(Task material):

Lemma stake_named s a : (a < width 32)%N →
  Server.get_stake s (Object [("authority_id"%string, uint a)]) =
    match stake_for s a with
    | Some x => Ok (Object [("id", uint a); ("stake_suwappu", Str (pretty x))]%string)
    | None => Err Server.NotFound
    end.
Proof. intros Ha. unfold Server.get_stake, Server.one_param. cbn -[as_uint uint]. by rewrite Json.as_uint_uint. Qed.

Lemma balance_named s a : length a = 20 →
  Server.get_balance s (Object [("address"%string, Str (hex0x a))]) =
    Ok (Object [("address", Str (hex0x a)); ("balance", Str (pretty (balance_for s a)))]%string).
Proof.
  intros Ha. unfold Server.get_balance, Server.one_param. cbn -[Server.decode_hex_field hex0x]. rewrite decode_hex0x.
  cbn -[hex0x]. unfold Server.exactly. by rewrite bool_decide_true.
Qed.

Lemma block_named s r : (r < width 64)%N →
  Server.get_block s (Object [("round"%string, uint r)]) =
    match block_at_round s r with
    | None => Panic
    | Some (Some view) => Ok (to_value view)
    | Some None => Err Server.NotFound
    end.
Proof. intros Hr. unfold Server.get_block, Server.one_param. cbn -[as_uint uint to_value]. by rewrite Json.as_uint_uint. Qed.

Lemma tx_named s h : length h = 32 →
  Server.get_transaction s (Object [("tx_hash"%string, Str (hex0x h))]) =
    match transaction_by_hash s h with Some view => Ok (to_value view) | None => Err Server.NotFound end.
Proof.
  intros Ha. unfold Server.get_transaction, Server.one_param. cbn -[Server.decode_hex_field hex0x to_value]. rewrite decode_hex0x.
  cbn -[hex0x to_value]. unfold Server.exactly. by rewrite bool_decide_true.
Qed.

(** Through the JSON of both sides, each call of the SDK returns what the adapter
    reads in the node's state, a missing block, transaction or stake as [None];
    a submission returns the hash the adapter answers, or the code of its error. *)
Theorem sdk_refines_adapter sv now i (s := node sv) (c := connect sv now i) :
  (fits (epoch_snapshot s) → (Sdk.get_epoch c).1 = Ok (epoch_snapshot s)) ∧
  (fits (authority_snapshot s) → (Sdk.get_authority_registry c).1 = Ok (authority_snapshot s)) ∧
  (fits (validator_snapshot s) → (Sdk.get_validator_registry c).1 = Ok (validator_snapshot s)) ∧
  (∀ a, (a < width 32)%N → (Sdk.get_stake c a).1 = Ok ((λ x, Sdk.mk_stake a (pretty x)) <$> stake_for s a)) ∧
  (∀ a, length a = 20 → (Sdk.get_balance c a).1 = Ok (Sdk.mk_balance (hex0x a) (pretty (balance_for s a)))) ∧
  (∀ r v, (r < width 64)%N → block_at_round s r = Some v → (∀ b, v = Some b → fits b) → (Sdk.get_block c r).1 = Ok v) ∧
  (∀ h, length h = 32 → (∀ t, transaction_by_hash s h = Some t → fits t) →
     (Sdk.get_transaction c h).1 = Ok (transaction_by_hash s h)) ∧
  (∀ raw sig h, length h = 32 →
     match submit_intent s raw sig h now with
     | Some (Ok x, _) => length x = 32 → (Sdk.submit_intent_raw c raw sig h).1 = Ok x
     | Some (Err e, _) => (Sdk.submit_intent_raw c raw sig h).1 = Err (Sdk.Rpc (Server.code (Server.submit_error e)))
     | _ => (Sdk.submit_intent_raw c raw sig h).1 = Err Sdk.Transport
     end).
Proof.
  subst c. split_and!.
  - intros Hf. unfold Sdk.get_epoch. at_method. exact (decoded _ Hf ltac:(done)).
  - intros Hf. unfold Sdk.get_authority_registry. at_method. exact (decoded _ Hf ltac:(done)).
  - intros Hf. unfold Sdk.get_validator_registry. at_method. exact (decoded _ Hf ltac:(done)).
  - intros a Ha. unfold Sdk.get_stake, Sdk.optional. cbn [fst]. at_method.
    rewrite stake_named by done. fold s. destruct (stake_for s a); [|done]. cbn -[as_uint uint]. by rewrite Json.as_uint_uint.
  - intros a Ha. unfold Sdk.get_balance. at_method. by rewrite balance_named.
  - intros r v Hr Hv Hf. unfold Sdk.get_block, Sdk.optional. cbn [fst]. at_method.
    rewrite block_named by done. fold s. rewrite Hv. destruct v as [b|]; [|done].
    by rewrite (decoded b) by auto.
  - intros h Hh Hf. unfold Sdk.get_transaction, Sdk.optional. cbn [fst]. at_method.
    rewrite tx_named by done. fold s. destruct (transaction_by_hash s h) as [t|]; [|done].
    by rewrite (decoded t) by auto.
  - intros raw sig h Hh. unfold Sdk.submit_intent_raw.
    match goal with |- context [Sdk.call ?d ?c ?m ?p] => pose proof (call_server d sv now i m p) as Ec; destruct (Sdk.call d c m p) as [ack c'] end.
    cbn -[submit_intent hex0x Server.submit_method] in Ec. simpl fst in *.
    unfold Server.submit_method in Ec.
    match type of Ec with context [Server.submit_fields ?p] => assert (Server.submit_fields p = Ok (raw, sig, h)) as Ef end.
    { unfold Server.submit_fields. cbn -[Server.decode_hex_field hex0x]. rewrite !decode_hex0x. cbn.
      unfold Server.exactly. by rewrite bool_decide_true. }
    rewrite Ef in Ec. fold s in Ec. destruct (submit_intent s raw sig h now) as [[[x|e|] s']|]; cbn -[hex0x] in Ec; subst ack; cbn -[hex0x]; try done.
    intros Hx. rewrite strip_hex0x, hex_roundtrip. simpl. by rewrite bool_decide_true.
Qed.
End server.
(** The certificate report has one row for each certificate and region some line
    of the lane is about, with the time of the last line of each kind. *)
Theorem cert_mode_spec evs l k row :
  (k, row) ∈ cert_mode evs l ↔ Exists (about l k) evs ∧ row = life l k evs.
Proof.
  unfold cert_mode. rewrite elem_of_btree_entries.
  cut (foldl (cert_step l) ∅ evs !! k = if decide (Exists (about l k) evs) then Some (life l k evs) else None).
  { intros ->. case_decide; naive_solver. }
  induction evs as [|ev evs IH] using rev_ind; [done|].
  rewrite foldl_snoc, cert_step_lookup, life_snoc, IH.
  destruct (decide (about l k ev)) as [Ha|Ha].
  - rewrite (decide_True (P := Exists _ (evs ++ _))) by (rewrite Exists_app, Exists_cons; naive_solver).
    case_decide as He; [done|]. simpl. f_equal. unfold life, last_stamp.
    assert (∀ verb, omap (λ ev0, if decide (about l k ev0 ∧ event ev0 = verb) then Some (t_ms ev0) else None) evs = []) as E.
    { intros verb. clear -He. induction evs as [|e evs IHe]; [done|]. simpl.
      rewrite decide_False by (intros [? _]; apply He; by left). apply IHe. intros ?. apply He. by right. }
    by rewrite !E.
  - rewrite (decide_ext (Exists _ (evs ++ _)) (Exists (about l k) evs)); [done|].
    rewrite Exists_app, Exists_cons, Exists_nil. naive_solver.
Qed.

(** *** Minima *)

Definition least {K} (ps : list (K * N)) (k : K) (v : N) : Prop :=
  (k, v) ∈ ps ∧ ∀ w, (k, w) ∈ ps → (v ≤ w)%N.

(Your objective): Go to the line with "Theorem cert_mode_spec evs" in the entries above and repeat every line from there through the line with "cut (foldl (cert_step", exactly and with no other text.

(Task output):
Theorem cert_mode_spec evs l k row :
  (k, row) ∈ cert_mode evs l ↔ Exists (about l k) evs ∧ row = life l k evs.
Proof.
  unfold cert_mode. rewrite elem_of_btree_entries.
  cut (foldl (cert_step l) ∅ evs !! k = if decide (Exists (about l k) evs) then Some (life l k evs) else None).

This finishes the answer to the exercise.